Our mission is to remove any barrier which is impeding the widest possible distribution of knowledge in human society!
"

Pubmed can also be accessed through Sci-Hub. When you click on the link to the full text, it will auto-download the paper, bypassing the journal site.

http://www.ncbi.nlm.nih.gov.ololo.sci-hub.io/m/pubmed/
 
The doctor is NOT going to spend hours investigating the pros and cons of the various treatments. It is up to you (and your family) to invest your energy and time into it - then you have a chance of having the medical system work well for you.

If you have an esoteric condition like T, I think you are correct here. You need to invest a lot of time and energy into it. It sucks, but the alternative isn't any better.

I know that there is absolutely nothing an ENT can do to treat my T.

You are probably right, but then I'm not sure why you've wanted an appointment with one (it was supposed to be scheduled in March this year).

rTMS is a possible treatment, but no doctor will want to prescribe an off-label treatment like that, or the doctor might get sued by you.

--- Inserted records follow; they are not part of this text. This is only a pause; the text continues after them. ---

Lemma bits_u64 v : 0 ≤ v → (∀ i, 64 ≤ i → Z.testbit v i = false) → in_u 64 v.
Proof.
  intros H0 H. split; [done|]. assert (v mod 2 ^ 64 = v) as <-; [|apply Z.mod_pos_bound; lia].
  apply Z.bits_inj'. intros i Hi. destruct (Z.lt_ge_cases i 64).
  - by rewrite Z.mod_pow2_bits_low.
  - rewrite Z.mod_pow2_bits_high by lia. by rewrite H.
Qed.

Lemma land_u64 a b : in_u 64 b → in_u 64 (Z.land a b).
Proof.
  intros Hb. apply bits_u64; [apply Z.land_nonneg; right; apply Hb|].
  intros i Hi. by rewrite Z.land_spec, (u64_bits b i Hb Hi), andb_false_r.
Qed.

Lemma lor_u64 a b : in_u 64 a → in_u 64 b → in_u 64 (Z.lor a b).
Proof.
  intros Ha Hb. apply bits_u64; [apply Z.lor_nonneg; split; [apply Ha|apply Hb]|].
  intros i Hi. by rewrite Z.lor_spec, (u64_bits a i), (u64_bits b i).
Qed.

Lemma rev_range v : in_u 64 (rev v).
Proof.
  rewrite rev_unfold. unfold rev_step at 1. apply lor_u64; apply land_u64; [done|].
  by apply wrapu_range.
Qed.

Lemma u64_ext a b :
  in_u 64 a → in_u 64 b → (∀ i, 0 ≤ i < 64 → Z.testbit a i = Z.testbit b i) → a = b.
Proof.
  intros Ha Hb E. apply Z.bits_inj'. intros i Hi. destruct (Z.lt_ge_cases i 64).
  - by apply E.
  - by rewrite !u64_bits.
Qed.

Lemma rev_involutive v : in_u 64 v → rev (rev v) = v.
Proof.
  intros Hv. apply u64_ext; [apply rev_range|done|]. intros i Hi.
  rewrite !rev_testbit by lia. f_equal. lia.
Qed.

Lemma rev_0 : rev 0 = 0.
Proof. reflexivity. Qed.

Lemma rev_inj a b : in_u 64 a → in_u 64 b → rev a = rev b → a = b.
Proof. intros Ha Hb E. by rewrite <- (rev_involutive a), <- (rev_involutive b), E. Qed.

(** ** Positions

    A table of [2 ^ n] buckets cuts the positions into blocks of
    [2 ^ (64 - n)]. *)
Definition block (n : nat) : Z := 2 ^ (64 - Z.of_nat n).

(** The position after a call on a table of [2 ^ n] buckets. *)
Definition next_pos (n : nat) (c : Z) : Z := (c / block n + 1) * block n.

Lemma block_pos n : (n ≤ 64)%nat → 0 < block n ∧ block n * 2 ^ Z.of_nat n = 2 ^ 64.
Proof.
  intros Hn. unfold block. split; [lia|]. rewrite <- Z.pow_add_r by lia. f_equal. lia.
Qed.

(** The cursor update at the end of [dictScan]. *)
Lemma scan_next n v :
  (n ≤ 64)%nat → in_u 64 v →
  rev (rev (u64 (rev (Z.lor v (u64 (Z.lnot (2 ^ Z.of_nat n - 1)))) + 1)))
  = u64 (next_pos n (rev v)).
Proof.
  intros Hn Hv. rewrite rev_involutive by (by apply wrapu_range). f_equal.
  destruct (block_pos n Hn) as [Hb Hbn].
  set (m := u64 (Z.lnot (2 ^ Z.of_nat n - 1))).
  assert (in_u 64 m) as Hm by (by apply wrapu_range).
  assert (rev (Z.lor v m) = (rev v / block n) * block n + (block n - 1)) as ->; [|unfold next_pos; lia].
  assert (∀ i, 0 ≤ i < 64 → Z.testbit m i = negb (i <? Z.of_nat n)) as Hmb.
  { intros i Hi. unfold m, u64, wrapu. rewrite Z.mod_pow2_bits_low, Z.lnot_spec by lia.
    rewrite Z.sub_1_r, <- Z.ones_equiv. f_equal. destruct (Z.ltb_spec i (Z.of_nat n)).
    - apply Z.ones_spec_low. lia.
    - apply Z.ones_spec_high. lia. }
  assert (block n - 1 = Z.ones (64 - Z.of_nat n)) as Eo.
  { rewrite Z.ones_equiv. unfold block. lia. }
  assert (rev v / block n * block n = Z.shiftl (Z.shiftr (rev v) (64 - Z.of_nat n)) (64 - Z.of_nat n)) as Es.
  { unfold block. rewrite Z.shiftl_mul_pow2, Z.shiftr_div_pow2 by lia. done. }
  assert (Z.land (rev v / block n * block n) (block n - 1) = 0) as Hd.
  { rewrite Es, Eo. apply Z.bits_inj'. intros i Hi. rewrite Z.land_spec, Z.bits_0.
    destruct (Z.lt_ge_cases i (64 - Z.of_nat n)).
    - by rewrite Z.shiftl_spec_low.
    - by rewrite Z.ones_spec_high, andb_false_r by lia. }
  rewrite Z.add_nocarry_lxor, Z.lxor_lor by done.
  assert (in_u 64 (rev v)) as Hr by apply rev_range.
  apply u64_ext; [apply rev_range|..].
  { apply bits_u64.
    - apply Z.lor_nonneg. split; [|lia]. destruct Hr. pose proof (Z.div_pos (rev v) (block n)). nia.
    - intros i Hi. rewrite Es, Eo, Z.lor_spec, Z.ones_spec_high, orb_false_r by lia.
      rewrite Z.shiftl_spec_high, Z.shiftr_spec by lia. apply u64_bits; [done|lia]. }
  intros i Hi. rewrite rev_testbit, Z.lor_spec, Hmb, Es, Eo, Z.lor_spec by lia.
  destruct (Z.ltb_spec (63 - i) (Z.of_nat n)); cbn [negb].
  - rewrite Z.ones_spec_high, !orb_false_r by lia.
    rewrite Z.shiftl_spec_high, Z.shiftr_spec by lia.
    replace (i - (64 - Z.of_nat n) + (64 - Z.of_nat n)) with i by lia. by rewrite rev_testbit.
  - by rewrite Z.ones_spec_low, !orb_true_r by lia.
Qed.

(** Positions in the block of the cursor have the bucket of the cursor. *)
Lemma same_block n v x :
  (n ≤ 64)%nat → in_u 64 v → in_u 64 x →
  rev v ≤ rev x < next_pos n (rev v) →
  x mod 2 ^ Z.of_nat n = v mod 2 ^ Z.of_nat n.
Proof.
  intros Hn Hv Hx Hc. destruct (block_pos n Hn) as [Hb _].
  assert (rev x / block n = rev v / block n) as E.
  { unfold next_pos in Hc. Z.div_mod_to_equations. nia. }
  apply Z.bits_inj'. intros i Hi. destruct (Z.lt_ge_cases i (Z.of_nat n)).
  2: { by rewrite !Z.mod_pow2_bits_high by lia. }
  rewrite !Z.mod_pow2_bits_low by lia.
  assert (Z.testbit (rev x) (63 - i) = Z.testbit (rev v) (63 - i)) as Et.
  { unfold block in E. rewrite <- !Z.shiftr_div_pow2 in E by lia.
    pose proof (f_equal (λ z, Z.testbit z (Z.of_nat n - 1 - i)) E) as Eb. simpl in Eb.
    rewrite !Z.shiftr_spec in Eb by lia.
    by replace (Z.of_nat n - 1 - i + (64 - Z.of_nat n)) with (63 - i) in Eb by lia. }
  rewrite !rev_testbit in Et by lia. by replace (63 - (63 - i)) with i in Et by lia.
Qed.

(** The converse for the low bits: equal buckets, equal blocks. *)
Lemma same_bucket n v x :
  (n ≤ 64)%nat → in_u 64 v → in_u 64 x →
  x mod 2 ^ Z.of_nat n = v mod 2 ^ Z.of_nat n → next_pos n (rev x) = next_pos n (rev v).
Proof.
  intros Hn Hv Hx E. unfold next_pos. do 2 f_equal. unfold block.
  rewrite <- !Z.shiftr_div_pow2 by lia. apply Z.bits_inj'. intros i Hi.
  rewrite !Z.shiftr_spec by lia. set (j := i + (64 - Z.of_nat n)).
  destruct (Z.lt_ge_cases j 64); [|by rewrite !u64_bits by (lia || apply rev_range)].
  rewrite !rev_testbit by lia. pose proof (f_equal (λ z, Z.testbit z (63 - j)) E) as Eb.
  simpl in Eb. by rewrite !Z.mod_pow2_bits_low in Eb by lia.
Qed.

(** A position that is a multiple of the block is a cursor of [n] bits. *)
Lemma small_cursor n v :
  (n ≤ 64)%nat → in_u 64 v → rev v mod block n = 0 → v < 2 ^ Z.of_nat n.
Proof.
  intros Hn Hv E. destruct (block_pos n Hn) as [Hb _].
  assert (v mod 2 ^ Z.of_nat n = v) as <-; [|apply Z.mod_pos_bound; lia].
  apply Z.bits_inj'. intros i Hi. destruct (Z.lt_ge_cases i (Z.of_nat n)).
  { by rewrite Z.mod_pow2_bits_low by lia. }
  rewrite Z.mod_pow2_bits_high by lia. destruct (Z.lt_ge_cases i 64); [|by rewrite u64_bits].
  pose proof (f_equal (λ z, Z.testbit z (63 - i)) E) as Eb. simpl in Eb. unfold block in Eb.
  rewrite Z.mod_pow2_bits_low, Z.bits_0, rev_testbit in Eb by lia.
  by replace (63 - (63 - i)) with i in Eb by lia.
Qed.

(** ** The expansion loop *)

Lemma lor_low q r (a : nat) :
  0 ≤ r < 2 ^ Z.of_nat a → Z.lor (q * 2 ^ Z.of_nat a) r = q * 2 ^ Z.of_nat a + r.
Proof.
  intros Hr. assert (Z.land (q * 2 ^ Z.of_nat a) r = 0) as Hd.
  { rewrite <- Z.shiftl_mul_pow2 by lia. apply Z.bits_inj'. intros i Hi.
    rewrite Z.land_spec, Z.bits_0. destruct (Z.lt_ge_cases i (Z.of_nat a)).
    - by rewrite Z.shiftl_spec_low.
    - rewrite <- (Z.mod_small r (2 ^ Z.of_nat a)) by done.
      by rewrite Z.mod_pow2_bits_high, andb_false_r by lia. }
  by rewrite Z.add_nocarry_lxor, Z.lxor_lor.
Qed.

Lemma lor_mask v (a : nat) :
  Z.lor v (2 ^ Z.of_nat a - 1) = v / 2 ^ Z.of_nat a * 2 ^ Z.of_nat a + (2 ^ Z.of_nat a - 1).
Proof.
  pose proof (Z.pow_pos_nonneg 2 (Z.of_nat a)). pose proof (Z.mod_pos_bound v (2 ^ Z.of_nat a)).
  rewrite (Z.div_mod v (2 ^ Z.of_nat a)) at 1 by lia. rewrite Z.mul_comm, <- lor_low by lia.
  rewrite <- Z.lor_assoc. rewrite <- (lor_low (v / _)) by lia. f_equal.
  rewrite Z.sub_1_r, <- Z.ones_equiv. rewrite <- (Z.land_ones v) by lia.
  apply Z.bits_inj'. intros i Hi. rewrite Z.lor_spec, Z.land_spec.
  destruct (Z.testbit v i), (Z.testbit (Z.ones (Z.of_nat a)) i); done.
Qed.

Doctors have all kinds of waivers for you to sign where you will sign away your rights to sue if things don't go the way you want them to go. It's very standard in medical care, especially for experimental & off label treatments.
My HMO has an arbitration clause, which caused me a lot of grief. No way to sue.
If you really want it, I think you can make it happen (provided you have the money).

I am not interested in any psychology-based therapy.

How about sound therapy? Not to mask the T, but to reduce the physiological symptoms. These treatments can be a pain in the ass to comply to, but they do work for some people (by "they work" I mean that they showed a reduction in T volume in studies you can find on pubmed, not that they habituate you to your current T).
 
How about sound therapy? Not to mask the T, but to reduce the physiological symptoms. These treatments can be a pain in the ass to comply to, but they do work for some people (by "they work" I mean that they showed a reduction in T volume in studies you can find on pubmed, not that they habituate you to your current T).
Do they work only if your T is at a constant frequency?
 
Do they work only if your T is at a constant frequency?

I don't know. The studies are targeted to people with tonal T, and for some of the therapies, the additional requirement is to be below 8 kHz.
If you have narrowband T, I'd still give it a try, even though there isn't any study that covers that.
I don't have tonal T, but I'm still giving it a try, in spite of my hearing loss too.